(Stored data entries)
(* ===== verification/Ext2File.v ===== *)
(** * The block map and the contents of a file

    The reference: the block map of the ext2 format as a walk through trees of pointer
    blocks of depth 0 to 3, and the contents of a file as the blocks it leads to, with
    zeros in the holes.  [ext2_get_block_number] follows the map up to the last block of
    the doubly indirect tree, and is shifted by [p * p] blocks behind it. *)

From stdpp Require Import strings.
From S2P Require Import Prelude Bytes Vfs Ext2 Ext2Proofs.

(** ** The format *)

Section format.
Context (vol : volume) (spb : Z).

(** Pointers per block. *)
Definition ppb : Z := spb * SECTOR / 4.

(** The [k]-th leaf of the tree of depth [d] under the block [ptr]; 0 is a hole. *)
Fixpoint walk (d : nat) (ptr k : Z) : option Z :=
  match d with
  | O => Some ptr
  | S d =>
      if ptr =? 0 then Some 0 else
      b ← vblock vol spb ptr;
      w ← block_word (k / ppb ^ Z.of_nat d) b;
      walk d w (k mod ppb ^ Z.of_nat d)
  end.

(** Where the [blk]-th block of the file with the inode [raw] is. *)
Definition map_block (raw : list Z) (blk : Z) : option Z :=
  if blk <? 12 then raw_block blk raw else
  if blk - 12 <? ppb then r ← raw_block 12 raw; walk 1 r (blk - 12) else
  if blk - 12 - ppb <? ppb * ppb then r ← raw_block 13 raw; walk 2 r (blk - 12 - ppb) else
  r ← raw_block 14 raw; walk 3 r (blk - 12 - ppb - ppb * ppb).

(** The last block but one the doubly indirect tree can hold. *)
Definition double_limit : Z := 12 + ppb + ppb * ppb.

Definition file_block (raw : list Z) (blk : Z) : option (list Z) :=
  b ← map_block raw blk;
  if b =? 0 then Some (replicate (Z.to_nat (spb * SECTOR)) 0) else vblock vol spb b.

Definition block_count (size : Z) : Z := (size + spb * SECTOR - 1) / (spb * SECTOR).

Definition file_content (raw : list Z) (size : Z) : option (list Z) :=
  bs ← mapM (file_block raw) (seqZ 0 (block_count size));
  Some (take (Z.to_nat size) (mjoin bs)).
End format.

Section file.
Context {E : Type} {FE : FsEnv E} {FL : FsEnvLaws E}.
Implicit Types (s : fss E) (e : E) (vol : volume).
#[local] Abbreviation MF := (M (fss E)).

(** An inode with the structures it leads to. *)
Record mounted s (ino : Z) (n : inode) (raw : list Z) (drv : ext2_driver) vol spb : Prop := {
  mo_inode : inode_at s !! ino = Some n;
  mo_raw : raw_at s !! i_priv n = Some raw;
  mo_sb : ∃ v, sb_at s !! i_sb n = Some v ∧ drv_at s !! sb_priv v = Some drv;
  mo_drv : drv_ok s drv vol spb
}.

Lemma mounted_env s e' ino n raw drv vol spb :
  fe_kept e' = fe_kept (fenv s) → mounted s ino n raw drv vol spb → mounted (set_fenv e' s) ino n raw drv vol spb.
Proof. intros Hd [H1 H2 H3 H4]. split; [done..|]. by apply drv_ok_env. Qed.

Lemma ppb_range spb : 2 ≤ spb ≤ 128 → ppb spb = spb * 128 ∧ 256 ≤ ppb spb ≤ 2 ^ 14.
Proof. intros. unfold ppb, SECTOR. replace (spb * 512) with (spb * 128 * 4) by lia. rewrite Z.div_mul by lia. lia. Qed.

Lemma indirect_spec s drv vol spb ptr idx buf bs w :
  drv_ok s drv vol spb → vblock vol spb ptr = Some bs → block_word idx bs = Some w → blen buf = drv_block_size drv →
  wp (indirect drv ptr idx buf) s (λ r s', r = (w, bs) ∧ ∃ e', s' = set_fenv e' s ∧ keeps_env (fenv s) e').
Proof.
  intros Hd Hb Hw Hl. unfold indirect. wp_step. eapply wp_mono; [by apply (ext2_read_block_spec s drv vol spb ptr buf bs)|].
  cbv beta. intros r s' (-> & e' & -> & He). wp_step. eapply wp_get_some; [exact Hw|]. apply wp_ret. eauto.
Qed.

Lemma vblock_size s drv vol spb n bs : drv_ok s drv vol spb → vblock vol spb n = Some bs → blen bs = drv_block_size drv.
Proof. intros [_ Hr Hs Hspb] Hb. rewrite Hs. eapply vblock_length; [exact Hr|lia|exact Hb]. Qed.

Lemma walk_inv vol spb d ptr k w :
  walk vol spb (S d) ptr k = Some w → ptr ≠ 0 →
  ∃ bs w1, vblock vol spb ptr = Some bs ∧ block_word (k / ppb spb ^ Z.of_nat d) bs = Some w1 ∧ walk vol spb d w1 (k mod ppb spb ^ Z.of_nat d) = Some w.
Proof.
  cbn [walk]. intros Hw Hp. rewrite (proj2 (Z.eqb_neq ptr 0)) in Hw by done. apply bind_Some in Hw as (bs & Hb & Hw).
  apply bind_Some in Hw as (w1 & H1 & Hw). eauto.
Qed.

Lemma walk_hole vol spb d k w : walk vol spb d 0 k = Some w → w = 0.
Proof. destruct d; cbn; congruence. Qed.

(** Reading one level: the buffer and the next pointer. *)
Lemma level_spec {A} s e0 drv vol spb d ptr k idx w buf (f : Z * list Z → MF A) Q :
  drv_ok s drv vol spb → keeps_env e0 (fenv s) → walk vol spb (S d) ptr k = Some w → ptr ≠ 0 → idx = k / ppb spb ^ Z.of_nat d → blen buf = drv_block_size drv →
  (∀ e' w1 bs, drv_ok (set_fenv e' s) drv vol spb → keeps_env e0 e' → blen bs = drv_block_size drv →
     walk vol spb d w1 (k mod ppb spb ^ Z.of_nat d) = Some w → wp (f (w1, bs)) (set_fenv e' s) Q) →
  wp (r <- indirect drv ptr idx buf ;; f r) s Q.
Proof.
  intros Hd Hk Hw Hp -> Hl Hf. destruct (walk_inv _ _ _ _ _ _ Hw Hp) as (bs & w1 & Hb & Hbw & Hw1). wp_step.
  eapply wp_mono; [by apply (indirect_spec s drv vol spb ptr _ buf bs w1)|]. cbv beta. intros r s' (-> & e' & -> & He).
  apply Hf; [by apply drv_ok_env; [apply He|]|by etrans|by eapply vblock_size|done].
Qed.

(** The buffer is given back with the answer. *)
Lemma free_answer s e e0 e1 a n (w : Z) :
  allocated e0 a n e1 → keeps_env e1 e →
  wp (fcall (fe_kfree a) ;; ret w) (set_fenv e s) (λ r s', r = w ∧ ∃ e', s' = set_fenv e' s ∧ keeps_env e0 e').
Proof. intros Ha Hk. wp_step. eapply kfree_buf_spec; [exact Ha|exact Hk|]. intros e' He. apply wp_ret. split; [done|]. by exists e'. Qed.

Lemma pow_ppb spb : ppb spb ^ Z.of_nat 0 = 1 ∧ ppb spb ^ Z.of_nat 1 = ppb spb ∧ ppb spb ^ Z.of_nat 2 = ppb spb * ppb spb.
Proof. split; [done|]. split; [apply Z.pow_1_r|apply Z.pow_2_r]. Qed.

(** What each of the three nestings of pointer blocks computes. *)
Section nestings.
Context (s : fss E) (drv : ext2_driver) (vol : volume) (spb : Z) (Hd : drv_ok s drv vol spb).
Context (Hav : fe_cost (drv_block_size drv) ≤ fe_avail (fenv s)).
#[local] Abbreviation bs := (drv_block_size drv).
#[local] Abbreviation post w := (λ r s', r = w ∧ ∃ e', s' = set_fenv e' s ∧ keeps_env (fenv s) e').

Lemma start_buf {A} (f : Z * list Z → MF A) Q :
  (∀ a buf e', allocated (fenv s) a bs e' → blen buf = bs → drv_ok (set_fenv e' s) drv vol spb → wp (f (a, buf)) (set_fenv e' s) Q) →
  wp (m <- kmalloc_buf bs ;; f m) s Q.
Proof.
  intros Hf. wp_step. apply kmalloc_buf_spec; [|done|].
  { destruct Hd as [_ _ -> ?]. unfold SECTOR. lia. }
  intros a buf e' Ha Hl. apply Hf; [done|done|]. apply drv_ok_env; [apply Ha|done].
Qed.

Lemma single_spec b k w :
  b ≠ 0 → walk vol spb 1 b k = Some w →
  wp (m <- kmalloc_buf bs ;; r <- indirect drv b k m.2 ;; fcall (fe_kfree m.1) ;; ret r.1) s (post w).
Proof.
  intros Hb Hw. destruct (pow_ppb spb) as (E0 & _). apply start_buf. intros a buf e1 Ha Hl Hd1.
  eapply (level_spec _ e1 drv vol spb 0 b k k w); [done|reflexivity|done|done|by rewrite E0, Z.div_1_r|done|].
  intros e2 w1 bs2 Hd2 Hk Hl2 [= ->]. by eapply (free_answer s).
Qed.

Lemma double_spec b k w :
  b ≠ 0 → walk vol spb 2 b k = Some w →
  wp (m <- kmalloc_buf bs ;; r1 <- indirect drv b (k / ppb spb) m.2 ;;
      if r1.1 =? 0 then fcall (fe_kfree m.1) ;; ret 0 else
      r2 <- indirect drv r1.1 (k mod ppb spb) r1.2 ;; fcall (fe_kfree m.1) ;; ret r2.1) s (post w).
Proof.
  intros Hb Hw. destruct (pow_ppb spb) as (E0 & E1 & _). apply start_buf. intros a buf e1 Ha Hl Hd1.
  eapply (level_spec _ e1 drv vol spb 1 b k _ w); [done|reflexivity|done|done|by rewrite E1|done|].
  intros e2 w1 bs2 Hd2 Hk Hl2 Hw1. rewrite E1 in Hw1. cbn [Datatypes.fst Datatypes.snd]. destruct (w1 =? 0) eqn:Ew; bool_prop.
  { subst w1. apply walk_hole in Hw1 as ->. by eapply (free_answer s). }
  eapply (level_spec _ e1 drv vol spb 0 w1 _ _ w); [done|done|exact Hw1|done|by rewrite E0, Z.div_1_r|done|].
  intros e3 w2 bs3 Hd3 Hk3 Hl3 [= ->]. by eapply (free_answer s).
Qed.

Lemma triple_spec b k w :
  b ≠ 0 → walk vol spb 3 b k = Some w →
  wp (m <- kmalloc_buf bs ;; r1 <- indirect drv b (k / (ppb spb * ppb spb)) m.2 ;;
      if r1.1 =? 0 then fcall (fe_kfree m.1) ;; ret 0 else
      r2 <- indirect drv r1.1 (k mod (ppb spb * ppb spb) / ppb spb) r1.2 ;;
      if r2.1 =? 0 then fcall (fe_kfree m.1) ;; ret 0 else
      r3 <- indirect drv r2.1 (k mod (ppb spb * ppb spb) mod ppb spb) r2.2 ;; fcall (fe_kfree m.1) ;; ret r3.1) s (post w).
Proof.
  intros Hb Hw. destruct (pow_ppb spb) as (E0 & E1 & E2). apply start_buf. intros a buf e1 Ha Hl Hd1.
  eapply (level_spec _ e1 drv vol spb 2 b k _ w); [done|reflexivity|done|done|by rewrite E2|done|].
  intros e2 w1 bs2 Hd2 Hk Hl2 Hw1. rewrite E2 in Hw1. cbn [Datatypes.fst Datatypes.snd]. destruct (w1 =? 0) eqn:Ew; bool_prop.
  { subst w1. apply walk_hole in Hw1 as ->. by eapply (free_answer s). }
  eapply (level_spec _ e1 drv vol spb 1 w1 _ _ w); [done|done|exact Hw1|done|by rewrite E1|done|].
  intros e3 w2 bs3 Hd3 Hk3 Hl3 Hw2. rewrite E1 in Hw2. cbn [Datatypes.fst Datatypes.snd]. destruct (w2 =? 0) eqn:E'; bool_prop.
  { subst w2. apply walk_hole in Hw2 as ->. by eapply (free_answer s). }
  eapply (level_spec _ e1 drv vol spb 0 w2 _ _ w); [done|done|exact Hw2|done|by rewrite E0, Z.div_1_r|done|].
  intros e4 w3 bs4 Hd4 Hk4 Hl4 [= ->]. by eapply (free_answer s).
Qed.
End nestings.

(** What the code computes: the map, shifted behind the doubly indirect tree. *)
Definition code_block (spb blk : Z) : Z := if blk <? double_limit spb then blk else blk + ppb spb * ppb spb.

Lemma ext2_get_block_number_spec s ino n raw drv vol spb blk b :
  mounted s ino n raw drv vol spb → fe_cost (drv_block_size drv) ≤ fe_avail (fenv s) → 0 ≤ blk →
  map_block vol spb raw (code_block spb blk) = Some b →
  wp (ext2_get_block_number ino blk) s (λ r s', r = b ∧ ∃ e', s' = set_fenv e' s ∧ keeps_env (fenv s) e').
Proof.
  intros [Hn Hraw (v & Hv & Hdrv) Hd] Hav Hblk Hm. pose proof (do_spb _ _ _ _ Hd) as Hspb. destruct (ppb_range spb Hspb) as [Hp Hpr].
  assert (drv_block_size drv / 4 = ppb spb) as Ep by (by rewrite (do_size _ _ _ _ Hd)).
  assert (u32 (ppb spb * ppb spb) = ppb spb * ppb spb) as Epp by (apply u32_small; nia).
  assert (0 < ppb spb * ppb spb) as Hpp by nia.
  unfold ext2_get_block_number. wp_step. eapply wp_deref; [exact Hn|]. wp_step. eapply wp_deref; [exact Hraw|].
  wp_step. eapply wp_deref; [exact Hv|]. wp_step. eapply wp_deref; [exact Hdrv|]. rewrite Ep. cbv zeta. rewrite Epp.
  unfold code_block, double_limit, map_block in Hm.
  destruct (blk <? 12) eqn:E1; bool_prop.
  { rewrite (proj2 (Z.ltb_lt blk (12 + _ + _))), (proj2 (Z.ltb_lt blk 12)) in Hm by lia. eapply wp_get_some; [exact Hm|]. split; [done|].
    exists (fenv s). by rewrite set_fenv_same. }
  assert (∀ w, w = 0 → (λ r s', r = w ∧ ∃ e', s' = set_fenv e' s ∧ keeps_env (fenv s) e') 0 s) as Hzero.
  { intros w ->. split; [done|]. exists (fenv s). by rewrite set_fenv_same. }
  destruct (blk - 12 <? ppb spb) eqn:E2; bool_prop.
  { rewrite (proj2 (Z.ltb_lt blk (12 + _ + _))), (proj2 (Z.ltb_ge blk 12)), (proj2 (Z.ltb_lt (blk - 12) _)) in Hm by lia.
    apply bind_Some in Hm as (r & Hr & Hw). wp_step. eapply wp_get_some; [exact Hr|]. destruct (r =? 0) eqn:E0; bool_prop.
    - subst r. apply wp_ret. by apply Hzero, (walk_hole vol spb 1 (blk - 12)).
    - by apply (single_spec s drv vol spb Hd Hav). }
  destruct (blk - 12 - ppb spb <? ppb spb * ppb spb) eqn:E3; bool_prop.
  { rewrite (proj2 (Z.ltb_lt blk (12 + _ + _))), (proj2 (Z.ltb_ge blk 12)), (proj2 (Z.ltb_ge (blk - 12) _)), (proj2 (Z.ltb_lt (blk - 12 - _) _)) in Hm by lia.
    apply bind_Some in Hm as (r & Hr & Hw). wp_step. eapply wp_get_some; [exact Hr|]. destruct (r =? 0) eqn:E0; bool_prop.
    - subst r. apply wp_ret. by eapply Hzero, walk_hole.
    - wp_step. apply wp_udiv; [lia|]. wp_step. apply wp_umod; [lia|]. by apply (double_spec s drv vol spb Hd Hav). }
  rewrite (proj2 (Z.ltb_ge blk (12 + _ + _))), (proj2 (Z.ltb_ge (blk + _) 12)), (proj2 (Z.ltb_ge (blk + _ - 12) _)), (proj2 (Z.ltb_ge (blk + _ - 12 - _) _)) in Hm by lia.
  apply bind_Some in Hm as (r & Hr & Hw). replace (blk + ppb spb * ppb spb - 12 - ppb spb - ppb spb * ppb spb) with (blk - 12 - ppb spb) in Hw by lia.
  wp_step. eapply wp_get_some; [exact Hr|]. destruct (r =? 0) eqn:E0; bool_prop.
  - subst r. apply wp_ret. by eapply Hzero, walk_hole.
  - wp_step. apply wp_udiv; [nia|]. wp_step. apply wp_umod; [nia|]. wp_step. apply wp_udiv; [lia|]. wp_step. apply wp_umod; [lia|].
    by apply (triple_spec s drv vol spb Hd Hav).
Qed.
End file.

---

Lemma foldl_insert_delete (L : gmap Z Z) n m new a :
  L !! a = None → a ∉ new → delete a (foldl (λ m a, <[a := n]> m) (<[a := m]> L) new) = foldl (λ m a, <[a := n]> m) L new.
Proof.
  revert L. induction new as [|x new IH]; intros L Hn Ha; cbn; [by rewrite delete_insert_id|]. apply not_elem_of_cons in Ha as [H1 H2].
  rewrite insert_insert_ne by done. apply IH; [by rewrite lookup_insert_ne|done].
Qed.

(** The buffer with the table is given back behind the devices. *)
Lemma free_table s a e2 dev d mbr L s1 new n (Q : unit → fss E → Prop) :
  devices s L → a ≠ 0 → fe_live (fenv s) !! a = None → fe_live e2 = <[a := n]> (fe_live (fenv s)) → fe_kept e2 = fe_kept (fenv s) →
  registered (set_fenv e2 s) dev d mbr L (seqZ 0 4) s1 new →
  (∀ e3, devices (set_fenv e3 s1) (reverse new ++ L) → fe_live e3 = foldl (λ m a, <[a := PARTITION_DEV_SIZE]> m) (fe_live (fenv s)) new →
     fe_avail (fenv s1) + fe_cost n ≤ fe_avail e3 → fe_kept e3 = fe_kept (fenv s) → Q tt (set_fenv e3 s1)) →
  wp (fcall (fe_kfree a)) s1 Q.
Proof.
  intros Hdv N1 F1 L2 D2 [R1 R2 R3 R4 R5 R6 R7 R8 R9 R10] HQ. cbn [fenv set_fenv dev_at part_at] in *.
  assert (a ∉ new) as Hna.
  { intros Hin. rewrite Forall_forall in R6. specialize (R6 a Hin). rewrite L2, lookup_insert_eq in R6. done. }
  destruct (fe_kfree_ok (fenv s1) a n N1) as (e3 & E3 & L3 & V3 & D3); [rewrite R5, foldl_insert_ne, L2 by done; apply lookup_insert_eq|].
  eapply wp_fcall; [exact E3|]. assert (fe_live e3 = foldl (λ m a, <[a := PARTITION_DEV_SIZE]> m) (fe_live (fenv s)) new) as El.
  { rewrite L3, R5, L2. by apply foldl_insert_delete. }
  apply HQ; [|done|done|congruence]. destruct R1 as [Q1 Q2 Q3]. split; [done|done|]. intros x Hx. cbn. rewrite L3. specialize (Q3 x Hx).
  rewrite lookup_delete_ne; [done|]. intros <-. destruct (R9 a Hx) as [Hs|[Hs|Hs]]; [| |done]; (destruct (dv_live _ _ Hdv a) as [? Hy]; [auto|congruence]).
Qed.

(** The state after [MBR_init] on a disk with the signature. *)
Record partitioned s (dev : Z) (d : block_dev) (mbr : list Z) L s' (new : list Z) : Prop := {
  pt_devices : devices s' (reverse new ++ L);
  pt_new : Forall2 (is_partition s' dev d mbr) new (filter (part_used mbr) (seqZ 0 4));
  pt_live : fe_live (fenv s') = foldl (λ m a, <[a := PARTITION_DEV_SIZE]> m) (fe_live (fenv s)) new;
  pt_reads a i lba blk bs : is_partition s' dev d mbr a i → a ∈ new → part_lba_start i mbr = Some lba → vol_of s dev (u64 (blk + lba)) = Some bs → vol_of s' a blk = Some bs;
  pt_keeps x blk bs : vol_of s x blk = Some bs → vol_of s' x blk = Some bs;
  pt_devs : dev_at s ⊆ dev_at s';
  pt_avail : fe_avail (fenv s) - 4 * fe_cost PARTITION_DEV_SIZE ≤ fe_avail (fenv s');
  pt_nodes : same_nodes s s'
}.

...

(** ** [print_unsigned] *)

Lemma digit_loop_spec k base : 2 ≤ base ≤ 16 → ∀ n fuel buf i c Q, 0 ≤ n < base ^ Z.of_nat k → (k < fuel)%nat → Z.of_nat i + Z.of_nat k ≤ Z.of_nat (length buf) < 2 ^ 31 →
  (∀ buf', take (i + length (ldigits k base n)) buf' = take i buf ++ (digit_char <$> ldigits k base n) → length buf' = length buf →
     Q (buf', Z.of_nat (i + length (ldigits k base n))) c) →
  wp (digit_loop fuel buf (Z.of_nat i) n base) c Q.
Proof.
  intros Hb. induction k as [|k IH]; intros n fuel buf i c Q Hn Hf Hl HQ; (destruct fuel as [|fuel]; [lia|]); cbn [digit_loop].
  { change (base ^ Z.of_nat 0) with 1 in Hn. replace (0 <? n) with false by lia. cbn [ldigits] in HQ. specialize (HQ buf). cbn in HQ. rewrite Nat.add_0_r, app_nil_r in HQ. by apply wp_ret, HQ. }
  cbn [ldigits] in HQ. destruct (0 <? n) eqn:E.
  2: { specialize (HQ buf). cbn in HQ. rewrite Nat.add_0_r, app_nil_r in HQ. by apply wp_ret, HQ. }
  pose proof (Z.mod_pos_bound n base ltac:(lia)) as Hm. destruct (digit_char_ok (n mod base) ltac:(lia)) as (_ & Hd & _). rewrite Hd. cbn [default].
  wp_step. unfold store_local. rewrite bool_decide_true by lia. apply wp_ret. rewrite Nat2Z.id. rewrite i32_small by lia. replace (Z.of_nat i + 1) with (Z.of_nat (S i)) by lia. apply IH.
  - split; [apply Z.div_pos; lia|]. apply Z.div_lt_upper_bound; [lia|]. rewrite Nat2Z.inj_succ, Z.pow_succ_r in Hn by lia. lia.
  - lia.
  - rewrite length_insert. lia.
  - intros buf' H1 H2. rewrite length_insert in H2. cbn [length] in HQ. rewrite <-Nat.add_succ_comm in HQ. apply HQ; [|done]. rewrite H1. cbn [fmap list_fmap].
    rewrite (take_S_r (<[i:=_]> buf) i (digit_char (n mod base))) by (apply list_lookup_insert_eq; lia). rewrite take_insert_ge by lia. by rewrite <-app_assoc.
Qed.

== WORK ORDER ==
In the data above, retype exactly and only the lines between the one holding "wp (indirect drv" and the one holding "intros Hd Hk", inclusive.

== EXERCISE SOLUTION ==
  wp (indirect drv ptr idx buf) s (λ r s', r = (w, bs) ∧ ∃ e', s' = set_fenv e' s ∧ keeps_env (fenv s) e').
Proof.
  intros Hd Hb Hw Hl. unfold indirect. wp_step. eapply wp_mono; [by apply (ext2_read_block_spec s drv vol spb ptr buf bs)|].
  cbv beta. intros r s' (-> & e' & -> & He). wp_step. eapply wp_get_some; [exact Hw|]. apply wp_ret. eauto.
Qed.

Lemma vblock_size s drv vol spb n bs : drv_ok s drv vol spb → vblock vol spb n = Some bs → blen bs = drv_block_size drv.
Proof. intros [_ Hr Hs Hspb] Hb. rewrite Hs. eapply vblock_length; [exact Hr|lia|exact Hb]. Qed.

Lemma walk_inv vol spb d ptr k w :
  walk vol spb (S d) ptr k = Some w → ptr ≠ 0 →
  ∃ bs w1, vblock vol spb ptr = Some bs ∧ block_word (k / ppb spb ^ Z.of_nat d) bs = Some w1 ∧ walk vol spb d w1 (k mod ppb spb ^ Z.of_nat d) = Some w.
Proof.
  cbn [walk]. intros Hw Hp. rewrite (proj2 (Z.eqb_neq ptr 0)) in Hw by done. apply bind_Some in Hw as (bs & Hb & Hw).
  apply bind_Some in Hw as (w1 & H1 & Hw). eauto.
Qed.

Lemma walk_hole vol spb d k w : walk vol spb d 0 k = Some w → w = 0.
Proof. destruct d; cbn; congruence. Qed.

(** Reading one level: the buffer and the next pointer. *)
Lemma level_spec {A} s e0 drv vol spb d ptr k idx w buf (f : Z * list Z → MF A) Q :
  drv_ok s drv vol spb → keeps_env e0 (fenv s) → walk vol spb (S d) ptr k = Some w → ptr ≠ 0 → idx = k / ppb spb ^ Z.of_nat d → blen buf = drv_block_size drv →
  (∀ e' w1 bs, drv_ok (set_fenv e' s) drv vol spb → keeps_env e0 e' → blen bs = drv_block_size drv →
     walk vol spb d w1 (k mod ppb spb ^ Z.of_nat d) = Some w → wp (f (w1, bs)) (set_fenv e' s) Q) →
  wp (r <- indirect drv ptr idx buf ;; f r) s Q.
Proof.
  intros Hd Hk Hw Hp -> Hl Hf. destruct (walk_inv _ _ _ _ _ _ Hw Hp) as (bs & w1 & Hb & Hbw & Hw1). wp_step.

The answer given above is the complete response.